As healthcare providers work to treat the sick in Midland, staffing shortages are making it harder for Midland Memorial Hospital to provide quality care to patients.
Bringing one hospital official to the point of calling the current situation a “crisis.”
By Mitch Borden
West Texans are being hospitalized for COVID-19 in numbers doctors and nurses haven’t seen in months. In the Permian Basin, Midland Memorial Hospital and Medical Center Hospital, the region’s two major medical facilities, went from treating just a handful of coronavirus patients at the beginning of July to now seeing wards filling up fast.
The shrinking hospital capacity comes as the delta variant of the coronavirus is sweeping across the United States, causing health officials to plead with people to get vaccinated and to mask up once again. Plus, – some hospitals are seeing staffing shortages that could make this surge worse than anything seen last year.
In a recent virtual press conference, officials at Midland Memorial urgently asked locals to get vaccinated if they are eligible while they also detailed how the hospital’s wards are filled to capacity and medical staff are stretched thin.
The young and unvaccinated are driving Midland’s current COVID spike.
- On Thursday, Midland Memorial had about 56 patients who were being treated or were recovering from COVID-19. Eleven were on ventilators. The majority of those hospitalized were under 60 years old, according to hospital staff.
- According to Midland health officials, the majority of those being hospitalized are unvaccinated and many are young. “We are seeing sicker younger patients, many of whom are ending up on ventilators,” said Midland Memorial’s Chief Medical Officer Dr. Larry Wilson said.
- As of Thursday, Wilson said four people had died due to COVID-19 in the last week, the youngest being 28 years old.

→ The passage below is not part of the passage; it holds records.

(** The bucket of a key after the grouping loop: the bucket it had, then
    the emails of that key, in the order of the input. *)
Lemma dict_get_grouping_loop (strategy k : str) (emails : list Email)
  (g : dict (list Email)) :
  dict_get k (fold_left (group_step strategy) emails g)
  = match dict_get k g,
          filter (fun e => str_eqb (_get_group_key (date e) strategy) k)
            emails
    with
    | Some b, f => Some (b ++ f)
    | None, [] => None
    | None, f => Some f
    end.
Proof.
  revert g. induction emails as [|e emails IH]; simpl; intros g.
  - destruct (dict_get k g); [now rewrite app_nil_r | reflexivity].
  - rewrite group_step_bucket_append, IH, dict_get_bucket_append.
    rewrite (str_eqb_sym k).
    destruct (str_eqb (_get_group_key (date e) strategy) k).
    + destruct (dict_get k g); simpl; [now rewrite <- app_assoc | reflexivity].
    + reflexivity.
Qed.

Lemma dict_get_In {V} (k : str) (v : V) (d : dict V) :
  NoDup (map fst d) -> In (k, v) d -> dict_get k d = Some v.
Proof.
  induction d as [|[k0 v0] d IH]; simpl; intros Hnd Hin; [destruct Hin|].
  inversion Hnd as [|? ? Hk Hnd']; subst.
  destruct Hin as [[= -> ->]|Hin].
  - now rewrite str_eqb_refl.
  - destruct (str_eqb k k0) eqn:E; auto.
    apply str_eqb_eq in E. subst. exfalso. apply Hk.
    apply in_map_iff. now exists (k0, v).
Qed.

Lemma dict_get_Some_In {V} (k : str) (v : V) (d : dict V) :
  dict_get k d = Some v -> In (k, v) d.
Proof.
  induction d as [|[k0 v0] d IH]; simpl; [discriminate|].
  destruct (str_eqb k k0) eqn:E.
  - apply str_eqb_eq in E. subst. intros [= ->]. now left.
  - intros H. right. auto.
Qed.

Lemma concat_length_nonempty {A} (l : list (list A)) :
  Forall (fun b => b <> []) l -> (length l <= length (concat l))%nat.
Proof.
  induction 1 as [|b l Hb _ IH]; simpl; auto.
  rewrite length_app. destruct b; [congruence|]. simpl. lia.
Qed.
Lemma hot_call s :
  all_hot s ->
  let out := get_fan_speed_for_temp hot_config s (Some hot) in
  all_hot (fst out) /\
  last_fan_speed (fst out) = Z.min 100 (last_fan_speed s + 25) /\
  snd out = Return (Z.min 100 (last_fan_speed s + 25)).
Proof.
  intros [Ha Hh]. cbv zeta.
  destruct hot_facts as (F1 & F2 & F3 & F4 & _).
  pose proof (push_history_all_hot _ Hh) as Hh'.
  assert (Ho : observe hot_config s hot =
               Return (mkState (last_fan_speed s)
                         (push_history (temp_history s) hot) true
                         (if (4 <=? length (push_history (temp_history s) hot))%nat
                          then 0 else stable_counter s))).
  { unfold observe, update_mode. rewrite Ha.
    destruct (4 <=? length (push_history (temp_history s) hot))%nat eqn:E4;
      [ | reflexivity].
    destruct (push_history (temp_history s) hot) as [ | x r];
      [discriminate | ].
    cbn [py_max py_min bind target_temp hot_config].
    rewrite F1. reflexivity. }
  unfold get_fan_speed_for_temp. rewrite Ho.
  unfold new_fan, gate.
  cbn [target_temp max_fan min_fan hot_config aggressive_mode temp_history
       last_fan_speed over_target_gain min_adjustment].
  rewrite F2, F3, F4, (not_climbing _ Hh').
  cbn [bind]. rewrite orb_true_r.
  cbn [fst snd last_fan_speed aggressive_mode temp_history].
  replace (Z.max 3 25) with 25 by reflexivity.
  repeat split; assumption.
Qed.

Lemma hot_run n : forall s,
  all_hot s ->
  snd (run hot_config s (repeat (Some hot) n)) =
  map (fun k => Return (Z.min 100 (last_fan_speed s + 25 * Z.of_nat k)))
      (seq 1 n).
Proof.
  induction n as [ | n IH]; intros s Hs; [reflexivity | ].
  cbn [repeat run].
  destruct (hot_call s Hs) as (Hs' & Hl & Hr).
  destruct (get_fan_speed_for_temp hot_config s (Some hot)) as [s1 r].
  cbn [fst snd] in *. specialize (IH s1 Hs').
  destruct (run hot_config s1 (repeat (Some hot) n)) as [s2 rs].
  cbn [snd] in *. subst r rs.
  cbn [seq map].
  replace (last_fan_speed s + 25 * Z.of_nat 1) with (last_fan_speed s + 25) by lia.
  f_equal.
  rewrite <- (seq_shift n 1), map_map. apply map_ext. intros k.
  f_equal. lia.
Qed.

(** C8: the controller built for target 70 and bounds 30 and 100, fed the
    sample 80.0 any number of times, returns a speed at every call; the
    speeds never decrease, never exceed the upper bound 100, and are 100
    from the third call on. *)
Theorem constant_hot_sequence n :
  exists c s0 speeds,
    temperature_control (fl 70) 30 100 = Return (c, s0) /\
    snd (run c s0 (repeat (Some (fl 80)) n)) = map Return speeds /\
    length speeds = n /\
    (forall i j, (i <= j < n)%nat -> nth i speeds 0 <= nth j speeds 0) /\
    (forall i, (i < n)%nat -> nth i speeds 0 <= max_fan c) /\
    (forall i, (2 <= i < n)%nat -> nth i speeds 0 = 100).
Proof.
  set (speed := fun k : nat => Z.min 100 (30 + 25 * Z.of_nat k)).
  exists hot_config, (initial hot_config), (map speed (seq 1 n)).
  assert (Hnth : forall i, (i < n)%nat ->
            nth i (map speed (seq 1 n)) 0 = speed (S i)).
  { intros i Hi. rewrite (nth_indep _ 0 (speed 0%nat)) by (rewrite length_map, length_seq; lia).
    rewrite map_nth, seq_nth by lia. reflexivity. }
  split; [reflexivity | ]. split.
  { change (fl 80) with hot.
    rewrite (hot_run n (initial hot_config)) by (split; [reflexivity | constructor]).
    rewrite map_map. reflexivity. }
  split; [now rewrite length_map, length_seq | ].
  repeat split.
  - intros i j Hij. rewrite !Hnth by lia. unfold speed. lia.
  - intros i Hi. rewrite Hnth by lia. unfold speed. cbn. lia.
  - intros i Hi. rewrite Hnth by lia. unfold speed. lia.
Qed.
(** * expenses: statement-line parsing, merchant/category store, category sums

    A shallow embedding of the parts of the expense manager that decide how
    a statement line becomes a transaction ([pdf_parser.py], and the older
    revision of the parser kept in [database_manager.py]), how the import
    substitutes the statement period ([app.py], [load_statement]) and how the
    SQLite-backed store resolves merchants, deletes categories and sums
    amounts per category ([database_manager.py]).

    Conventions of the model.
    - A Python [str] is a list of code points; the model covers the Latin-1
      range (one [ascii] per code point), which holds every character the
      regular expressions of the parser name explicitly.
    - A regular expression is embedded as the matcher it denotes; where the
      greedy choice is the only one that can succeed, the comment on the
      matcher says why.
    - An amount is carried as its exact decimal value in hundredths (a [Z]):
      the parser only ever builds amounts from a string with two decimals.
      Python stores the nearest double of that value; negating it is exact.
      Adding doubles is not: what SQLite's [SUM] makes of stored amounts is
      no sum of hundredths.
    - A table is the list of its rows in rowid order; a query is the list
      its [SELECT] denotes.  Where SQL leaves a result open -- the value of
      [SUM] over [REAL] amounts, the order of rows with equal [ORDER BY]
      keys -- the model leaves it open too: it is taken from a parameter,
      the engine, of which only what SQL states is known.
    - An integer column holds an integer of 64 bits, and [sqlite3] binds no
      other: given a wider one, [execute] raises [OverflowError] before the
      statement runs.  The operations are modelled on the integers SQLite
      binds; a theorem about an id that is not taken from a table says so.
    - An exception is a value of [exn]; a call either returns or raises, and
      the state of the connection after it is part of the result.
    - [datetime.date.today().year] is a parameter, [today_year]. *)

From Stdlib Require Import Ascii String.
From Stdlib Require Import List ZArith Lia Bool Arith PeanoNat.
From Stdlib Require Import Permutation Sorting.Sorted.
Import ListNotations.

Set Implicit Arguments.

(** ** Python values shared by the modules *)

Definition text := list ascii.
(** * MT5 webhook server: lenient JSON parser and durable snapshot store

    Shallow embedding of [server.py] and of the parts of the Python
    runtime and of the web framework it calls ([bytes.decode], [json.loads],
    [json.dumps], [re.sub], [pathlib.Path], [print], the constructor of
    [JSONResponse]), followed by the properties of the specification.

    Conventions.  A Python [str] is a list of Unicode code points ([Z]); a
    Python [bytes] is a list of 8-bit values ([Z] in [0, 255]).  A Python
    object produced by [json.loads] is a [pyval]; Python's [None] is the
    constructor [PNone].  Effects (the file system, raised exceptions, the
    order of file operations) are threaded through a small state-and-error
    monad over a [World]. *)

From Stdlib Require Import ZArith List Ascii String Bool Lia.
From Stdlib Require Import Decimal DecimalZ DecimalPos DecimalN DecimalFacts.
From stdpp Require Import base gmap strings list.

Open Scope Z_scope.

(** ** Text: sequences of code points *)

Module Text.

Abbreviation text := (list Z) (only parsing).
Abbreviation bytes := (list Z) (only parsing).

(** [ord c] for an ASCII character literal. *)
Definition ch (a : ascii) : Z := Z.of_N (N_of_ascii a).

(** A Python string literal with ASCII content. *)
Fixpoint lit (s : string) : text :=
  match s with
  | EmptyString => []
  | String a s' => ch a :: lit s'
  end.

(** A string literal in which every apostrophe stands for a double
    quote: [qlit "{'a':1}"] is the Python string [{"a":1}]. *)
Definition qlit (s : string) : text :=
  map (fun c => if c =? 39 then 34 else c) (lit s).

Definition is_surrogate (c : Z) : bool := (0xD800 <=? c) && (c <=? 0xDFFF).

(** Unicode scalar values: the code points UTF-8 can encode. *)
Definition is_scalar (c : Z) : bool :=
  (0 <=? c) && (c <=? 0x10FFFF) && negb (is_surrogate c).

Fixpoint text_eqb (a b : text) : bool :=
  match a, b with
  | [], [] => true
  | x :: a', y :: b' => (x =? y) && text_eqb a' b'
  | _, _ => false
  end.

End Text.
Import Text.

(** ** UTF-8 *)

Module Utf8.

Definition is_cont (b : Z) : bool := (0x80 <=? b) && (b <=? 0xBF).

(** Range of the second byte of a three-byte sequence (Unicode table 3-7):
    [E0] excludes over-long forms, [ED] excludes surrogates. *)
Definition second3 (b0 b1 : Z) : bool :=
  if b0 =? 0xE0 then (0xA0 <=? b1) && (b1 <=? 0xBF)
  else if b0 =? 0xED then (0x80 <=? b1) && (b1 <=? 0x9F)
  else is_cont b1.

(** Range of the second byte of a four-byte sequence: [F0] excludes
    over-long forms, [F4] excludes code points above [10FFFF]. *)
Definition second4 (b0 b1 : Z) : bool :=
  if b0 =? 0xF0 then (0x90 <=? b1) && (b1 <=? 0xBF)
  else if b0 =? 0xF4 then (0x80 <=? b1) && (b1 <=? 0x8F)
  else is_cont b1.

(** One step of the decoder: the well-formed sequence at the head of the
    input, if there is one, with its code point and the remaining bytes. *)
Definition decode_one (bs : bytes) : option (Z * bytes) :=
  match bs with
  | [] => None
  | b0 :: r0 =>
    if (0 <=? b0) && (b0 <? 0x80) then Some (b0, r0)
    else if (0xC2 <=? b0) && (b0 <? 0xE0) then
      match r0 with
      | b1 :: r1 =>
        if is_cont b1 then Some ((b0 - 0xC0) * 64 + (b1 - 0x80), r1) else None
      | _ => None
      end
    else if (0xE0 <=? b0) && (b0 <? 0xF0) then
      match r0 with
      | b1 :: b2 :: r2 =>
        if second3 b0 b1 && is_cont b2
        then Some ((b0 - 0xE0) * 4096 + (b1 - 0x80) * 64 + (b2 - 0x80), r2)
        else None
      | _ => None
      end
    else if (0xF0 <=? b0) && (b0 <? 0xF5) then
      match r0 with
      | b1 :: b2 :: b3 :: r3 =>
        if second4 b0 b1 && is_cont b2 && is_cont b3
        then Some ((b0 - 0xF0) * 262144 + (b1 - 0x80) * 4096
                   + (b2 - 0x80) * 64 + (b3 - 0x80), r3)
        else None
      | _ => None
      end
    else None
  end.

(** [bytes.decode("utf-8", "ignore")]: a byte at which no well-formed
    sequence starts is skipped and decoding resumes at the next byte. *)
Fixpoint decode_ignore_loop (fuel : nat) (bs : bytes) : text :=
  match fuel with
  | O => []
  | S fuel' =>
    match bs with
    | [] => []
    | _ :: r0 =>
      match decode_one bs with
      | Some (c, rest) => c :: decode_ignore_loop fuel' rest
      | None => decode_ignore_loop fuel' r0
      end
    end
  end.

Definition decode_ignore (bs : bytes) : text :=
  decode_ignore_loop (length bs) bs.

(** [bytes.decode("utf-8")] (strict): fails with [UnicodeDecodeError] at
    the first byte at which no well-formed sequence starts. *)
Fixpoint decode_strict_loop (fuel : nat) (bs : bytes) : option text :=
  match fuel with
  | O => match bs with [] => Some [] | _ => None end
  | S fuel' =>
    match bs with
    | [] => Some []
    | _ :: _ =>
      match decode_one bs with
      | Some (c, rest) =>
        match decode_strict_loop fuel' rest with
        | Some t => Some (c :: t)
        | None => None
        end
      | None => None
      end
    end
  end.

Definition decode_strict (bs : bytes) : option text :=
  decode_strict_loop (length bs) bs.

(** U+FFFD, the marker that the ["replace"] error handler would leave
    for ill-formed input; the ["ignore"] handler of the code leaves none. *)
Definition replacement_marker : Z := 0xFFFD.

(** [str.encode("utf-8")] (strict) of one code point; [None] stands for
    [UnicodeEncodeError] (surrogates) or a value that is no code point. *)
Definition encode_cp (c : Z) : option bytes :=
  if negb (is_scalar c) then None
  else if c <? 0x80 then Some [c]
  else if c <? 0x800 then Some [0xC0 + c / 64; 0x80 + c mod 64]
  else if c <? 0x10000 then
    Some [0xE0 + c / 4096; 0x80 + (c / 64) mod 64; 0x80 + c mod 64]
  else
    Some [0xF0 + c / 262144; 0x80 + (c / 4096) mod 64;
          0x80 + (c / 64) mod 64; 0x80 + c mod 64].

Fixpoint encode (t : text) : option bytes :=
  match t with
  | [] => Some []
  | c :: t' =>
    match encode_cp c, encode t' with
    | Some b, Some bs => Some (b ++ bs)
    | _, _ => None
    end
  end.

End Utf8.

(** ** The parts of the Python runtime that are tables or primitives

    The binary64 floats and the Unicode character database are not part
    of the repository.  They enter as parameters: every definition below is
    generic in them, and on ASCII text none of the Unicode tables is ever
    consulted. *)

Inductive float_class := FNaN | FPosInf | FNegInf | FFinite.

Class Runtime := {
  (** the type [float] *)
  pyfloat : Type;
  (** [float(s)] for a string [s] *)
  float_of_lit : text -> pyfloat;
  (** [float.__repr__] *)
  float_repr : pyfloat -> text;
  (** [x != x], [x == inf], [x == -inf] *)
  float_classify : pyfloat -> float_class;
  (** [str.isdecimal], [str.isspace] and [str.isalnum] on code points above
      the ASCII range *)
  unicode_isdecimal : Z -> bool;
  unicode_isspace : Z -> bool;
  unicode_isalnum : Z -> bool;
  (** [str(e)] for the [UnicodeDecodeError] raised on the given bytes and
      for the [UnicodeEncodeError] raised on the given string *)
  unicode_decode_error_str : bytes -> text;
  unicode_encode_error_str : text -> text
}.

(** ** Python objects *)

Section Values.
Context {rt : Runtime}.

(** What [json.loads] can return.  A [dict] keeps insertion order, so it
    is an association list; its keys are pairwise distinct. *)
Local Unset Elimination Schemes.
Inductive pyval :=
| PNone
| PBool (b : bool)
| PInt (n : Z)
| PFloat (f : pyfloat)
| PStr (s : text)
| PList (l : list pyval)
| PDict (d : list (text * pyval)).
Local Set Elimination Schemes.

(** [x is None] *)
Definition is_None (v : pyval) : bool :=
  match v with PNone => true | _ => false end.

(** [d[k] = v] on a [dict]: an existing key keeps its position. *)
Fixpoint dict_set (d : list (text * pyval)) (k : text) (v : pyval)
  : list (text * pyval) :=
  match d with
  | [] => [(k, v)]
  | (k', v') :: d' =>
    if text_eqb k' k then (k, v) :: d' else (k', v') :: dict_set d' k v
  end.

End Values.

(** ** Decimal integers: [int.__repr__] and [int(s)] *)

Module PyInt.

Fixpoint uint_text (d : Decimal.uint) : text :=
  match d with
  | Nil => []
  | D0 d' => ch "0" :: uint_text d'
  | D1 d' => ch "1" :: uint_text d'
  | D2 d' => ch "2" :: uint_text d'
  | D3 d' => ch "3" :: uint_text d'
  | D4 d' => ch "4" :: uint_text d'
  | D5 d' => ch "5" :: uint_text d'
  | D6 d' => ch "6" :: uint_text d'
  | D7 d' => ch "7" :: uint_text d'
  | D8 d' => ch "8" :: uint_text d'
  | D9 d' => ch "9" :: uint_text d'
  end.

(** [int.__repr__(n)] *)
Definition repr (n : Z) : text :=
  match Z.to_int n with
  | Pos d => uint_text d
  | Neg d => ch "-" :: uint_text d
  end.

(** The digits of a run of ASCII digit characters. *)
Fixpoint text_uint (t : text) : Decimal.uint :=
  match t with
  | [] => Nil
  | c :: t' =>
    let r := text_uint t' in
    if c =? ch "0" then D0 r else if c =? ch "1" then D1 r
    else if c =? ch "2" then D2 r else if c =? ch "3" then D3 r
    else if c =? ch "4" then D4 r else if c =? ch "5" then D5 r
    else if c =? ch "6" then D6 r else if c =? ch "7" then D7 r
    else if c =? ch "8" then D8 r else D9 r
  end.
(** * biz-playbook-rag: the retrieval core, embedded and verified

    A shallow embedding of the chunkers ([lib/chunker.js], [chunkTextEnhanced]),
    the hybrid scored search, the index writer, the checksum status check
    ([lib/stores-enhanced.js]), the ingestion script and the [ask] handler,
    followed by the properties the specification states about them.

    Modelling conventions.
    - A JavaScript string is a [string] whose characters are read as code
      units 0..255 (Latin-1); white space and lower-casing follow ECMAScript
      on that range.
    - JavaScript numbers that hold scores are real numbers ([R]): the exact
      arithmetic that the IEEE doubles of the program approximate.  Counts are
      [nat]; indices that the program lets go negative are [Z].
    - The tokenizer (js-tiktoken), the embedding model and MD5 are external
      collaborators; they enter as type classes, as total functions.
    - A result of type [option _] is [None] when the JavaScript run throws (or
      runs out of the step budget given to a loop that may not terminate);
      the search returns [inl] of a [failure] when it throws or when its
      scores are NaN. *)

From Stdlib Require Import Reals Lra Lia ZArith List String Ascii Bool.
From Stdlib Require Import Sorting.Sorted Sorting.Permutation.
From stdpp Require Import gmap strings pretty.
Import ListNotations.
Open Scope string_scope.
Open Scope list_scope.

(** ** JavaScript strings and arrays *)

Module JS.

Definition code (c : ascii) : nat := nat_of_ascii c.

(** [\s] of a regular expression and the characters [trim] removes, on code
    units below 256: TAB, LF, VT, FF, CR, SPACE and NBSP. *)
Definition isSpace (c : ascii) : bool :=
  let n := code c in
  ((9 <=? n) && (n <=? 13) || (n =? 32) || (n =? 160))%nat.

Definition isNewline (c : ascii) : bool := (code c =? 10)%nat.

(** The class [[.!?]]. *)
Definition isTerminator (c : ascii) : bool :=
  let n := code c in ((n =? 46) || (n =? 33) || (n =? 63))%nat.

Definition lowerChar (c : ascii) : ascii :=
  let n := code c in
  if ((65 <=? n) && (n <=? 90) ||
      (192 <=? n) && (n <=? 222) && negb (n =? 215))%nat
  then ascii_of_nat (n + 32) else c.

Fixpoint toLowerCase (s : string) : string :=
  match s with
  | EmptyString => EmptyString
  | String c s' => String (lowerChar c) (toLowerCase s')
  end.

Fixpoint revOnto (s acc : string) : string :=
  match s with
  | EmptyString => acc
  | String c s' => revOnto s' (String c acc)
  end.

Definition reverse (s : string) : string := revOnto s EmptyString.

Fixpoint dropWhile (p : ascii -> bool) (s : string) : string :=
  match s with
  | EmptyString => EmptyString
  | String c s' => if p c then dropWhile p s' else s
  end.

(** [String.prototype.trim]. *)
Definition trim (s : string) : string :=
  reverse (dropWhile isSpace (reverse (dropWhile isSpace s))).

Fixpoint drop (n : nat) (s : string) : string :=
  match n, s with
  | O, _ => s
  | S _, EmptyString => EmptyString
  | S n', String _ s' => drop n' s'
  end.

(** The relative index of [slice]: a negative index counts from the end,
    and both ends are clamped to the length. *)
Definition relIndex (len i : Z) : Z :=
  if (i <? 0)%Z then Z.max (len + i) 0 else Z.min i len.

(** [s.slice(start)]. *)
Definition sliceFrom (start : Z) (s : string) : string :=
  drop (Z.to_nat (relIndex (Z.of_nat (String.length s)) start)) s.

(** [a.slice(start, stop)] on an array. *)
Definition sliceArr {A} (start stop : Z) (l : list A) : list A :=
  let len := Z.of_nat (List.length l) in
  let k := relIndex len start in
  let f := relIndex len stop in
  firstn (Z.to_nat (f - k)) (skipn (Z.to_nat k) l).

(** [s.includes(w)]. *)
Fixpoint includes (w s : string) : bool :=
  match s with
  | EmptyString => String.prefix w EmptyString
  | String _ s' => String.prefix w s || includes w s'
  end.

(** [s.endsWith(suffix)]. *)
Definition endsWith (suffix s : string) : bool :=
  String.prefix (reverse suffix) (reverse s).

(** Length of the longest prefix of [s] made of characters in [p]. *)
Fixpoint runLen (p : ascii -> bool) (s : string) : nat :=
  match s with
  | EmptyString => 0
  | String c s' => if p c then S (runLen p s') else 0
  end.

(** Position of the last line feed inside the white-space run that starts
    [s], if there is one. *)
Fixpoint lastNewlineInRun (s : string) : option nat :=
  match s with
  | EmptyString => None
  | String c s' =>
      if isSpace c then
        match lastNewlineInRun s' with
        | Some j => Some (S j)
        | None => if isNewline c then Some 0%nat else None
        end
      else None
  end.

(** A separator is given by the length of its match at the head of the rest
    of the string, 0 when it does not match there.  None of the three
    separators of the program matches the empty string. *)

(** [/[.!?]+/] *)
Definition sepTerminators (s : string) : nat := runLen isTerminator s.

(** [/\s+/] *)
Definition sepSpaces (s : string) : nat := runLen isSpace s.

(** [/\n\s*\n/]: a line feed, then white space backtracked to its last
    line feed. *)
Definition sepBlankLine (s : string) : nat :=
  match s with
  | String c s' =>
      if isNewline c then
        match lastNewlineInRun s' with
        | Some j => S (S j)
        | None => 0
        end
      else 0
  | EmptyString => 0
  end.
Lemma WriteValue_long_value_witness :
  let v := replicate (Z.to_nat 65536) x2a in
  wf empty ∧ 65536 <= len v
  ∧ ∃ vb' b0 b1,
      WriteValue empty v = Some vb'
      ∧ WriteIndex vb' = WriteIndex empty + 2 + len v
      ∧ slice (Buffer vb') (WriteIndex empty) (WriteIndex vb')
        = Some (b0 :: b1 :: v)
      ∧ uint16_of_bytes b0 b1 = len v `mod` 2 ^ 16
      ∧ ∃ r vb'',
          ReadValue {| Buffer := Buffer vb'; WriteIndex := WriteIndex vb';
                       ReadIndex := WriteIndex empty |} = Some (r, vb'')
          ∧ len (result_bytes r) = len v `mod` 2 ^ 16
          ∧ len (result_bytes r) ≠ len v
          ∧ ReadIndex vb'' < WriteIndex vb'.
Proof.
  assert (H1 : wf empty) by (unfold wf, empty, len; simpl; lia).
  assert (H2 : 65536 <= len (replicate (Z.to_nat 65536) x2a)).
  { unfold len. rewrite length_replicate. lia. }
  split; [exact H1|]. split; [exact H2|].
  exact (WriteValue_long_value empty _ H1 H2).
Defined.

End tagencoding_facts.

(** ** The overflow logger and the exporter *)

Module stackdriver_facts.
Import Go trace stackdriver.

(** *** A concrete run: five drops in a row, then the timer *)

Example five_drops_then_timer :
  output <$> run initial [Drop 0; Drop 10; Drop 20; Drop 30; Drop 40;
                          TimerFires 5000000000 5000000000] =
    Some [(0, "OpenCensus Stackdriver exporter: failed to upload span: buffer full");
          (5000000000,
           "OpenCensus Stackdriver exporter: failed to upload 4 spans: buffer full")].
Proof. reflexivity. Qed.

Example timer_before_deadline :
  run initial [Drop 0; TimerFires 5000000000 4999999999] = None.
Proof. reflexivity. Qed.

- Only about 38% of Midland County residents 12 years old and up have been fully vaccinated, but 66% of locals who are 65 or older have gotten all of their shots — which officials believe is the reason so many younger people are currently falling ill.
- Dr. Wilson told reporters and the public that COVID-19 vaccines are the best tool healthcare providers have to fight the current wave in cases.
“I can’t tell you how many times I’ve had people coming in now infected and their family members say ‘can we get vaccinated right now?” said Wilson. “ I mean, they all are not believing that this is happening until they see someone sick.”
- Midland Memorial is offering COVID-19 vaccines at its West Campus every Friday from 1 p.m. to 4 p.m.
“We are in a crisis,” Staffing shortages plague Midland Memorial and hospitals across the nation.
- Midland Memorial’s Chief Nursing Officer Kit Bredimus said the surge in cases is forcing wards to fill up, and the hospital is unable to transfer patients out or find traveling nurses, along with other medical staff, to expand capacity for more patients. “We are in a crisis. We are suffering from the inability to gain staff,” said Bredimus. “I’ve been asked why we don’t just hire more staff or just offer more — we are.”
- During Thursday’s press conference Bredimus said Midland Memorial had 50 positions to fill to be able to fully staff another isolation ward. He went on to describe a conversation he had with a traveling nurse agency that has 1,000 employees but 40,000 requests from around the country.
- According to Bredimus, in some wards at the Midland Memorial, there are eight patients for every one nurse working
- Midland Memorial, along with other hospitals across Texas, does not have access to the same resources that were available during the worst parts of the pandemic last year.
Traveling nurses provided by FEMA were a constant presence at the hospital during its peak in cases last year. But now Bredimus said the state is telling health officials that finding additional personnel to handle the current surge is being left to individual facilities at this time.
As beds fill and staff shortages continue the level of care at Midland Memorial is deteriorating.
- Due to staffing shortages, wards across the hospital are filling quickly and some patients are being kept in areas they wouldn’t normally be held. The emergency room is currently holding some patients for longer than 24 hours and there have been cases where critical care units couldn’t house patients who were in critical condition.
Some staff are also being forced to work outside of their specialties, which health officials said can cause problems.“Staffing resources being incredibly limited do cause delays, they do cause errors in some cases where we’re having to use nurses in areas they are not accustomed to working in,” said Bredimus.
- Midland Memorial is finding it nearly impossible to find open beds at other hospitals where patients could be transferred. According to Dr. Wilson, when the hospital needed to transfer out a recent patient, the only bed they could find was at a hospital in Colorado.